Extract from the entries below, exactly as given, only the lines from the line containing "assert (HU : U ≠ [])." to the line containing "apply normalize_ok; [done|done|done|", both lines included.

....................

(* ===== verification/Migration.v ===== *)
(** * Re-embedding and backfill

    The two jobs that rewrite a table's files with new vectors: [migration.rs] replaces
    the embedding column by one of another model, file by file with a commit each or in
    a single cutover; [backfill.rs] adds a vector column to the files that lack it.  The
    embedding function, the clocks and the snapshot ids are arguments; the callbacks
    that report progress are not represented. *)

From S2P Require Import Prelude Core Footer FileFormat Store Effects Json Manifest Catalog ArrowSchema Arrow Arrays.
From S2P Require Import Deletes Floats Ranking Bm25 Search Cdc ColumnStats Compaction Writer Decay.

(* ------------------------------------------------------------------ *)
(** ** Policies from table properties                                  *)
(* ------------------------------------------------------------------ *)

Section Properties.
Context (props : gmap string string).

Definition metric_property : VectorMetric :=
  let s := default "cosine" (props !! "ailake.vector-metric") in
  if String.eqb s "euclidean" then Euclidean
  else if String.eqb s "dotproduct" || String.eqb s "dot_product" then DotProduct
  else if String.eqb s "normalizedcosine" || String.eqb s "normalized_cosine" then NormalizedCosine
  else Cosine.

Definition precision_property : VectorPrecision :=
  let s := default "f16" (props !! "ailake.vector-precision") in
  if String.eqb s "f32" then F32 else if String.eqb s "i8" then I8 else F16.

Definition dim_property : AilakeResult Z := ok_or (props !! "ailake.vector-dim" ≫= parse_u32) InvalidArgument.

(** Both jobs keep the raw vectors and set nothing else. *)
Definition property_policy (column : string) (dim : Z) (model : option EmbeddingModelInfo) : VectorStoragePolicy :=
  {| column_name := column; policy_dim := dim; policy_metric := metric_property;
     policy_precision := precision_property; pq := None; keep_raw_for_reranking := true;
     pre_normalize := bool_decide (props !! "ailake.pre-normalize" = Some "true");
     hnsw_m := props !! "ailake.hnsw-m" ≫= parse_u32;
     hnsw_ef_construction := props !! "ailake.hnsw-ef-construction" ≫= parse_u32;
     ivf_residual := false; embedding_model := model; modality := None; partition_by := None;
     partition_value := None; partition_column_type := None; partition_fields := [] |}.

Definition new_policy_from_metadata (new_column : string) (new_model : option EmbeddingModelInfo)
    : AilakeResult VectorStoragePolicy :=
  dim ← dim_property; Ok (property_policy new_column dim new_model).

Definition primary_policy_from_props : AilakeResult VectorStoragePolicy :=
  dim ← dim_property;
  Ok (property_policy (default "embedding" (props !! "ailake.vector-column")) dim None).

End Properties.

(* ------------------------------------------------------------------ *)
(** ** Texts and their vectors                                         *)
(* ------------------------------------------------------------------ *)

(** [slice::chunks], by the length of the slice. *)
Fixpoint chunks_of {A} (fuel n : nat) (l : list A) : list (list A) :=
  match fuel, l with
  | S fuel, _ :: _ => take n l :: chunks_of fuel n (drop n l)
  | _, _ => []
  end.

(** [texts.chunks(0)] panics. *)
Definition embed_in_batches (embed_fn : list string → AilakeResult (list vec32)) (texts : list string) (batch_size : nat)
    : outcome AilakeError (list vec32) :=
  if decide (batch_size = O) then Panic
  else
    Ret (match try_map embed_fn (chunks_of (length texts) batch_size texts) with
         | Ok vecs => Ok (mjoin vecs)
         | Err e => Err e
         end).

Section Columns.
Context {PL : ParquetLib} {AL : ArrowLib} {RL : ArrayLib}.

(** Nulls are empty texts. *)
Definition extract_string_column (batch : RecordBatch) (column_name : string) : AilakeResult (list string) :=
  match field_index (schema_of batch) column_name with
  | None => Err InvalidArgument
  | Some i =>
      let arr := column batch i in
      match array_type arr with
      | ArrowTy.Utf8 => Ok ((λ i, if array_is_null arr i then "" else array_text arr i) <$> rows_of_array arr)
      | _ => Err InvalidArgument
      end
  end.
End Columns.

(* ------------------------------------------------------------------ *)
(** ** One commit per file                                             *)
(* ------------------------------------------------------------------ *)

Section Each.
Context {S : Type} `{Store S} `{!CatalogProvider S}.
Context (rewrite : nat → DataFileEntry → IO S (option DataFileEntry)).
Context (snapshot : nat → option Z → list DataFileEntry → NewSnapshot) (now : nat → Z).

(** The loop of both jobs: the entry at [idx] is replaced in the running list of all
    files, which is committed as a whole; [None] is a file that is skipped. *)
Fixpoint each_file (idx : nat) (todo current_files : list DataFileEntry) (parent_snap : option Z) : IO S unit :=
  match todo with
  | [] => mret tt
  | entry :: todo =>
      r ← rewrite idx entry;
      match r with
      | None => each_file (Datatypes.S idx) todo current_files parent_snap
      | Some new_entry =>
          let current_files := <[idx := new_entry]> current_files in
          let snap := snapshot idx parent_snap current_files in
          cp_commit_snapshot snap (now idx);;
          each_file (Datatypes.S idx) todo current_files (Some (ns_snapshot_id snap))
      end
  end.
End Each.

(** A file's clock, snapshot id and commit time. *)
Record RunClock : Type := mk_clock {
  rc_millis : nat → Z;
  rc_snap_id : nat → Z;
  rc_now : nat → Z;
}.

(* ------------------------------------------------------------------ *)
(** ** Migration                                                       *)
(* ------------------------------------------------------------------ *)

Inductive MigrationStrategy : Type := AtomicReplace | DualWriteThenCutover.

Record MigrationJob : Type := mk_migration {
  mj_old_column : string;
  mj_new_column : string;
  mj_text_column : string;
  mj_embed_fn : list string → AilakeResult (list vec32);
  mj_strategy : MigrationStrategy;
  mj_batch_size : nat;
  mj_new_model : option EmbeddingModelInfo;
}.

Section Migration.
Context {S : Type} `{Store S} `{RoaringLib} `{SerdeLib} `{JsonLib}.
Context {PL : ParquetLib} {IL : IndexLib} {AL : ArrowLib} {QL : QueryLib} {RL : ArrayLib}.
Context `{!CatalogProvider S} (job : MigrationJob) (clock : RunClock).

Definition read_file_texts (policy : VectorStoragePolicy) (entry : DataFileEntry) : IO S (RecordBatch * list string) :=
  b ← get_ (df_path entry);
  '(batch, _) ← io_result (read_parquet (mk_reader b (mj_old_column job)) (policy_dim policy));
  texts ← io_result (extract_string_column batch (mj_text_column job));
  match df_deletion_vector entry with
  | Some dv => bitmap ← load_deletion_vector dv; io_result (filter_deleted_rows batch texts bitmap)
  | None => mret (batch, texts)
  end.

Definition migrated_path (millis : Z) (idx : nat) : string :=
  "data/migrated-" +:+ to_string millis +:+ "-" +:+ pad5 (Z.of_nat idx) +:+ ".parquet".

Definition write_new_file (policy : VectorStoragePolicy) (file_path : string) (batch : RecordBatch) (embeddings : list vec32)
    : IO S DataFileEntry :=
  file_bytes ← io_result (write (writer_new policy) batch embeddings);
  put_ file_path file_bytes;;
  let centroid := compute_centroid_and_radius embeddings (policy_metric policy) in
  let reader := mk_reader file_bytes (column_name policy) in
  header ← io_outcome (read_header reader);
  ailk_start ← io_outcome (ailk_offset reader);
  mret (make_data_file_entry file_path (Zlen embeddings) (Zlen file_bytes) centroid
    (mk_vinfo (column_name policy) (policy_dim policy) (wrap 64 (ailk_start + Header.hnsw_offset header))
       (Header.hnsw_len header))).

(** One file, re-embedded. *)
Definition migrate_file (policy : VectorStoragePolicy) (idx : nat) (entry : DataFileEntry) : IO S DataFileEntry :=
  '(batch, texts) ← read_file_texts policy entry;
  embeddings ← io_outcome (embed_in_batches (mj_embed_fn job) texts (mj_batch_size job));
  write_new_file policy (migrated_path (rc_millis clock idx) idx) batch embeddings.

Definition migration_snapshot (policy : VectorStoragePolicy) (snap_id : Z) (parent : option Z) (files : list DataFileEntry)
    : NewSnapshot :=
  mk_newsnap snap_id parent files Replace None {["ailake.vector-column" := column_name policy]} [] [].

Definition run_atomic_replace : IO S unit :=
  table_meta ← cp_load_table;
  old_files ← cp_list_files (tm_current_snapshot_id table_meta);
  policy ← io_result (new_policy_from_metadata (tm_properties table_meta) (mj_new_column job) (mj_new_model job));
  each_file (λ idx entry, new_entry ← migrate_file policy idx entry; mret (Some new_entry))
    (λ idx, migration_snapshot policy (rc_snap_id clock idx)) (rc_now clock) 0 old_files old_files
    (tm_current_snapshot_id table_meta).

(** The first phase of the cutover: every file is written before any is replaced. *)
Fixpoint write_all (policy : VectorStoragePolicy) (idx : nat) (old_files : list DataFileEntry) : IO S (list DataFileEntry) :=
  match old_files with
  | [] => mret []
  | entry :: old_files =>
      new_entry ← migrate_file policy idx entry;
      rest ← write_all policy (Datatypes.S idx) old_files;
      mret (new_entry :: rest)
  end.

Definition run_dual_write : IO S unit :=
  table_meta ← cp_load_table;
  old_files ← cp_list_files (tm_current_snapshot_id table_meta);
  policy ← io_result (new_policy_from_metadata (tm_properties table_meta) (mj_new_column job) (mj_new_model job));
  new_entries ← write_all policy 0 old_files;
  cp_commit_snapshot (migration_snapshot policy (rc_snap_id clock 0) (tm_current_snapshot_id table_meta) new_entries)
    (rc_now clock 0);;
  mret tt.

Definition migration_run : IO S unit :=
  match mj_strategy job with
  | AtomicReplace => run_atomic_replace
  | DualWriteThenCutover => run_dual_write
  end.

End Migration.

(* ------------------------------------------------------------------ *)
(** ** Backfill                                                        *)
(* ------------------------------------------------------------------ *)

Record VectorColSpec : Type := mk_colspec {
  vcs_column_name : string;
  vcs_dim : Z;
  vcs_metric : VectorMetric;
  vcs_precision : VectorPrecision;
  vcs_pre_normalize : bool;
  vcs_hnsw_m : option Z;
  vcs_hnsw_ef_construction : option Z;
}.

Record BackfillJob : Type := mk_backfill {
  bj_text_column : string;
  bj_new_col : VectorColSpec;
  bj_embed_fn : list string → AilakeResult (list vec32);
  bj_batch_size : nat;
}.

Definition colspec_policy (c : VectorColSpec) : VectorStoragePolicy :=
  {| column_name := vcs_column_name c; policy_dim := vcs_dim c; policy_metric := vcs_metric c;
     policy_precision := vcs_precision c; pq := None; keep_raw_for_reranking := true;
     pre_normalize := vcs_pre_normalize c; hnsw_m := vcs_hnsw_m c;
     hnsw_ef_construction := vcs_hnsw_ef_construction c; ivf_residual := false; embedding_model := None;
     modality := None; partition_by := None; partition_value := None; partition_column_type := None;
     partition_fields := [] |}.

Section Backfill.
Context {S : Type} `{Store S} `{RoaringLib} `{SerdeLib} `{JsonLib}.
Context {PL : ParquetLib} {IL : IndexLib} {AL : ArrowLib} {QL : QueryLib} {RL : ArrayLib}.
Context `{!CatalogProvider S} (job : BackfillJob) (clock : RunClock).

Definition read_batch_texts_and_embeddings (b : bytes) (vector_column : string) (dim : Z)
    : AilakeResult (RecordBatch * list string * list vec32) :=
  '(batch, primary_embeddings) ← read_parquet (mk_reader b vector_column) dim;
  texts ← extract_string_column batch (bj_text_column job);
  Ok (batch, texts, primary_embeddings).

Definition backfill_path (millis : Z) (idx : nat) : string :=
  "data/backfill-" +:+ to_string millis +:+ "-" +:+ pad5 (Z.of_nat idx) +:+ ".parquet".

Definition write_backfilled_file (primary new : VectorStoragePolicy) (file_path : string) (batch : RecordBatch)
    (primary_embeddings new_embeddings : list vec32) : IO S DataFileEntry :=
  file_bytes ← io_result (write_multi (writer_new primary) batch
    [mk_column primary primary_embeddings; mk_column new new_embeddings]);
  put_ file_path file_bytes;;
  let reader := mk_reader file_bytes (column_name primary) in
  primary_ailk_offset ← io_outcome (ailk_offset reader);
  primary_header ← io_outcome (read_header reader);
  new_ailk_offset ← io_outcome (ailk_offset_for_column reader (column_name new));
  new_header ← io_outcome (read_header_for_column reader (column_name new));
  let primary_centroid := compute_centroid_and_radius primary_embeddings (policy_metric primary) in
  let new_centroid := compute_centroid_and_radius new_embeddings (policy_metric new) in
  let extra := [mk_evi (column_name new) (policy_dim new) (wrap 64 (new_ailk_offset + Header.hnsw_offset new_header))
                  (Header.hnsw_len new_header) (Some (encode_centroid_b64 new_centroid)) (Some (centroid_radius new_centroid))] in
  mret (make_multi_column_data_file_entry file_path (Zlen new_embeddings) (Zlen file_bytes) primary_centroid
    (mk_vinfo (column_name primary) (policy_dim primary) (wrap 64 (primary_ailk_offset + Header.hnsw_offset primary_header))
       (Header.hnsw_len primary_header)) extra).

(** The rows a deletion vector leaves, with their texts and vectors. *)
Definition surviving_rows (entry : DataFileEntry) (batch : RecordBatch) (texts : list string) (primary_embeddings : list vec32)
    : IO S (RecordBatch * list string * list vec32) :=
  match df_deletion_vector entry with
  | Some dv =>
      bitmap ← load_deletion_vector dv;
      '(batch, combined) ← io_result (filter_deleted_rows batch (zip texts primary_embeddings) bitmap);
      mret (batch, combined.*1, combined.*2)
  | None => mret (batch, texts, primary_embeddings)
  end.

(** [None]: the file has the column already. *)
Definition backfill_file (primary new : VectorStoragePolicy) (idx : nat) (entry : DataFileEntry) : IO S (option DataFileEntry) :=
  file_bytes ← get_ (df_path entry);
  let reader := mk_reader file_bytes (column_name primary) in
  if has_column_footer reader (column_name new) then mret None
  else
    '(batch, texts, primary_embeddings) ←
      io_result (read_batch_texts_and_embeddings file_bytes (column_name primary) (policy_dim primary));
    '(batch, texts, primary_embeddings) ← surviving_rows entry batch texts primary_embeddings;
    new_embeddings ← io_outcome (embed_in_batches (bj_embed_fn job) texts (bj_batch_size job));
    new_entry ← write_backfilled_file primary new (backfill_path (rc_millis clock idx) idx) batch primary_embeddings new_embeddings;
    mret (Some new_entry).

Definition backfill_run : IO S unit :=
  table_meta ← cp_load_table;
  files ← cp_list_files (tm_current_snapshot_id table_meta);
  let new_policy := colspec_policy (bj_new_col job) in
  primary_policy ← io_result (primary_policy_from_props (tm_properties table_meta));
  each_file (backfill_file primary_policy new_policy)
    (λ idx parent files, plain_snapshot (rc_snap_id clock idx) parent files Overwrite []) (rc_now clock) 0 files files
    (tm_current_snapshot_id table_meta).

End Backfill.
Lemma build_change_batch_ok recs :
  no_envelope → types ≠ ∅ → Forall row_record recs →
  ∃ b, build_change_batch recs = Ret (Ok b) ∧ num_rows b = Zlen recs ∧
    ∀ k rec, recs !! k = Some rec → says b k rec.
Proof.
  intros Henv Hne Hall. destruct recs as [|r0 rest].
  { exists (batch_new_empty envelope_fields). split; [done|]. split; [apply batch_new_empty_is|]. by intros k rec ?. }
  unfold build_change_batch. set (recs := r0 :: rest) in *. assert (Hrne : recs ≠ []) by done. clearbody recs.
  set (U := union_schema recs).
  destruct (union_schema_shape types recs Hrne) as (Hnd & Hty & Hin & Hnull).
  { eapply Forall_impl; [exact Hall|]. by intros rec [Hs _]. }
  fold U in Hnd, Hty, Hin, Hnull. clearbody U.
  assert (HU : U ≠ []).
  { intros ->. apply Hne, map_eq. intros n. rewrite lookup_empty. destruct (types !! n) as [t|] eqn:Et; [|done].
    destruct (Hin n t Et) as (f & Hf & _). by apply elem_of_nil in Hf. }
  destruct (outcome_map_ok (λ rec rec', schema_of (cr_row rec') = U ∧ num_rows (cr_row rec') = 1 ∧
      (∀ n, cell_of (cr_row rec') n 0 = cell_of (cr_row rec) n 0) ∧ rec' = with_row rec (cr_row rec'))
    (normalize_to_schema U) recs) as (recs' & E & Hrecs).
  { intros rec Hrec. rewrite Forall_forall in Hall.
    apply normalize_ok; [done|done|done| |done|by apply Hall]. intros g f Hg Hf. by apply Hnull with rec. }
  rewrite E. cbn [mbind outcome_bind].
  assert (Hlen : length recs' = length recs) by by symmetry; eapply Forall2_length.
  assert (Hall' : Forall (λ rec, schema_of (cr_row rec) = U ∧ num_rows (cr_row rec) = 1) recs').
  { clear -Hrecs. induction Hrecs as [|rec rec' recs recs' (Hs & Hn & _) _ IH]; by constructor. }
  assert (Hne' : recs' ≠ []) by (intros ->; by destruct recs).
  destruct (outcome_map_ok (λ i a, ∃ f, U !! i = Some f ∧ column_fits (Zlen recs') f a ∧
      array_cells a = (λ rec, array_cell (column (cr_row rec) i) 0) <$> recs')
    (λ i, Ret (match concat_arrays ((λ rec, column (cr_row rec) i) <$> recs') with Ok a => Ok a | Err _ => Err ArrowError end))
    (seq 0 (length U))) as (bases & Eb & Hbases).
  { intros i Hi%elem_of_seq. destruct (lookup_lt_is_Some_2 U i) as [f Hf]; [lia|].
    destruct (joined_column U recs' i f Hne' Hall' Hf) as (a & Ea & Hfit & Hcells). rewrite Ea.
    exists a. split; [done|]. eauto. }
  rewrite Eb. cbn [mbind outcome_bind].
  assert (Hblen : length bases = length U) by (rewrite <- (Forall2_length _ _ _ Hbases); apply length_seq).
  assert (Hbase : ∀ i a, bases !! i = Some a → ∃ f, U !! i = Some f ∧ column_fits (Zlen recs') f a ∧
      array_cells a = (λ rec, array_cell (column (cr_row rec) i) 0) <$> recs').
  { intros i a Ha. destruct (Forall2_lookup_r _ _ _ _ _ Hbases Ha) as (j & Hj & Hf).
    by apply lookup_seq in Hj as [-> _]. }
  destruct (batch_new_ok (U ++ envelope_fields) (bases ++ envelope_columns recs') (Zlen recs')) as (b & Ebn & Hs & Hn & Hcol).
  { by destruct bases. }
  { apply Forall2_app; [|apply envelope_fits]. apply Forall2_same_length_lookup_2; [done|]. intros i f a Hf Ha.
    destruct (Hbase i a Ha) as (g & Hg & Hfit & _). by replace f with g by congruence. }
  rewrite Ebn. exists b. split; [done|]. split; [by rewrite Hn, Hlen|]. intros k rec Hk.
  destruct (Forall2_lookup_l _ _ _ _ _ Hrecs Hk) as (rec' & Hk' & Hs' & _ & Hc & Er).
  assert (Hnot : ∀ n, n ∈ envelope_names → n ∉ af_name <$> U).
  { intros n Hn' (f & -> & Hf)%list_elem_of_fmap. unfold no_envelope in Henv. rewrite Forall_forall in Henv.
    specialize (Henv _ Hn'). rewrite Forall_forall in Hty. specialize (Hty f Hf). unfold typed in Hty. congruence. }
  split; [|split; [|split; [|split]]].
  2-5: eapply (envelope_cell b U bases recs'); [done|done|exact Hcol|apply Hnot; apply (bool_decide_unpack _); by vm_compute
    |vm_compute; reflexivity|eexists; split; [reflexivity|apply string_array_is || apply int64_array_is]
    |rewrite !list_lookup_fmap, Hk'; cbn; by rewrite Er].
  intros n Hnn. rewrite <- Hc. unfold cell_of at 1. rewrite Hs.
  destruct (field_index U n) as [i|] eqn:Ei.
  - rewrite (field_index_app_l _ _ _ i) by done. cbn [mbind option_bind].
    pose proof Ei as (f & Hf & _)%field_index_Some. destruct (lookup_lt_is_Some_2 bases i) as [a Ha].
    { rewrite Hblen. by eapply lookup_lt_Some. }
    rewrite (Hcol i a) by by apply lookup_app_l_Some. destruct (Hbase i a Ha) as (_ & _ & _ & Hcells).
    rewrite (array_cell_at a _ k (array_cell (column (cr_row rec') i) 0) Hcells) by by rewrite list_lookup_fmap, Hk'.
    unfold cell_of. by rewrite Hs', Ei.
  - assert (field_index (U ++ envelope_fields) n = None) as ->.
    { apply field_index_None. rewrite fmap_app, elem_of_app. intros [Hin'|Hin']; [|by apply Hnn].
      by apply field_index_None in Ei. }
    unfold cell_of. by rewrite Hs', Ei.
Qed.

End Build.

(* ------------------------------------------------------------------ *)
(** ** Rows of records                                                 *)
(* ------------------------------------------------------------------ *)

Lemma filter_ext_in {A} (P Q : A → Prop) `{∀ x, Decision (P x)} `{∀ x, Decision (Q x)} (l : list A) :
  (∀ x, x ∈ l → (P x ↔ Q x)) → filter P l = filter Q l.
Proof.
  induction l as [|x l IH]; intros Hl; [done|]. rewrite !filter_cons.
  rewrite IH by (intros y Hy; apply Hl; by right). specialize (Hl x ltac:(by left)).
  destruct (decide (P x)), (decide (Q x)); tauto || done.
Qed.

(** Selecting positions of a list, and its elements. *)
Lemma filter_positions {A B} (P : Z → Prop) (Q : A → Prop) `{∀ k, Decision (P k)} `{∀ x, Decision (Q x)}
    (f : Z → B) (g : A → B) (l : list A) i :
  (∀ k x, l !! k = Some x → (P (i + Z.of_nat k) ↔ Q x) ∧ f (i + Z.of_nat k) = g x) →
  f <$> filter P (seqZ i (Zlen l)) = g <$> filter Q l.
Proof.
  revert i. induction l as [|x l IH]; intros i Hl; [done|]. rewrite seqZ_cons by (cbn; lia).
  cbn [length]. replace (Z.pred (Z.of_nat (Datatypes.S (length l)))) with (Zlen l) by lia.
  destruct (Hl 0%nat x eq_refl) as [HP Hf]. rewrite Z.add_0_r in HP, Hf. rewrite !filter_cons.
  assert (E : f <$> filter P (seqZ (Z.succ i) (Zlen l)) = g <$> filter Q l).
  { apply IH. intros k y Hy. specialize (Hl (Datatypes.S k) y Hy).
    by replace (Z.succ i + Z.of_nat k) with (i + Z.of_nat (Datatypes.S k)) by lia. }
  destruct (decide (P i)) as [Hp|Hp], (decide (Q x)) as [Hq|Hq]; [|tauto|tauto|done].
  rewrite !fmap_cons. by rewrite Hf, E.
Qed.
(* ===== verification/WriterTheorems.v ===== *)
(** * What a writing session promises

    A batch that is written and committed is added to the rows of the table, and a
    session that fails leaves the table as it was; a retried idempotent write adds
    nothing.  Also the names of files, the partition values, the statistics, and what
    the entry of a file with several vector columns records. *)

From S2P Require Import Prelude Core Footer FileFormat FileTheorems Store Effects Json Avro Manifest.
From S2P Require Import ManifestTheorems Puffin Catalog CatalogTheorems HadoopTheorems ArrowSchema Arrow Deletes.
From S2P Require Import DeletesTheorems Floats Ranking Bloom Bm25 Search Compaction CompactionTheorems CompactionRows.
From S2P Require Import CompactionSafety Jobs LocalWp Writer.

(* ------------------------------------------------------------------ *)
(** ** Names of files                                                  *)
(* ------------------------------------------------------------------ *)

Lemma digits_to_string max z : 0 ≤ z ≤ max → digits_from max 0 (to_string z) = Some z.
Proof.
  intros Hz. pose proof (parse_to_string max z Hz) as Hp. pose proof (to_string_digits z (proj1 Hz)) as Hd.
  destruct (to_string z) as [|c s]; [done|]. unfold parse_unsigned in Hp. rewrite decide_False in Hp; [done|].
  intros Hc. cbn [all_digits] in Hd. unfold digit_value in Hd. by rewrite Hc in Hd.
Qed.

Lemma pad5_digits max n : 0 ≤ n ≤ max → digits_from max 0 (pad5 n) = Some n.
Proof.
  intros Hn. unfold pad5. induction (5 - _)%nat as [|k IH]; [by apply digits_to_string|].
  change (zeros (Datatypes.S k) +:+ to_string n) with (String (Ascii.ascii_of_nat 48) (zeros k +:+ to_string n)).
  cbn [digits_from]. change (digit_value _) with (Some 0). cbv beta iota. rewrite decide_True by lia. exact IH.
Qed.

....................

> **YOUR RESPONSE**:
  assert (HU : U ≠ []).
  { intros ->. apply Hne, map_eq. intros n. rewrite lookup_empty. destruct (types !! n) as [t|] eqn:Et; [|done].
    destruct (Hin n t Et) as (f & Hf & _). by apply elem_of_nil in Hf. }
  destruct (outcome_map_ok (λ rec rec', schema_of (cr_row rec') = U ∧ num_rows (cr_row rec') = 1 ∧
      (∀ n, cell_of (cr_row rec') n 0 = cell_of (cr_row rec) n 0) ∧ rec' = with_row rec (cr_row rec'))
    (normalize_to_schema U) recs) as (recs' & E & Hrecs).
  { intros rec Hrec. rewrite Forall_forall in Hall.
    apply normalize_ok; [done|done|done| |done|by apply Hall]. intros g f Hg Hf. by apply Hnull with rec. }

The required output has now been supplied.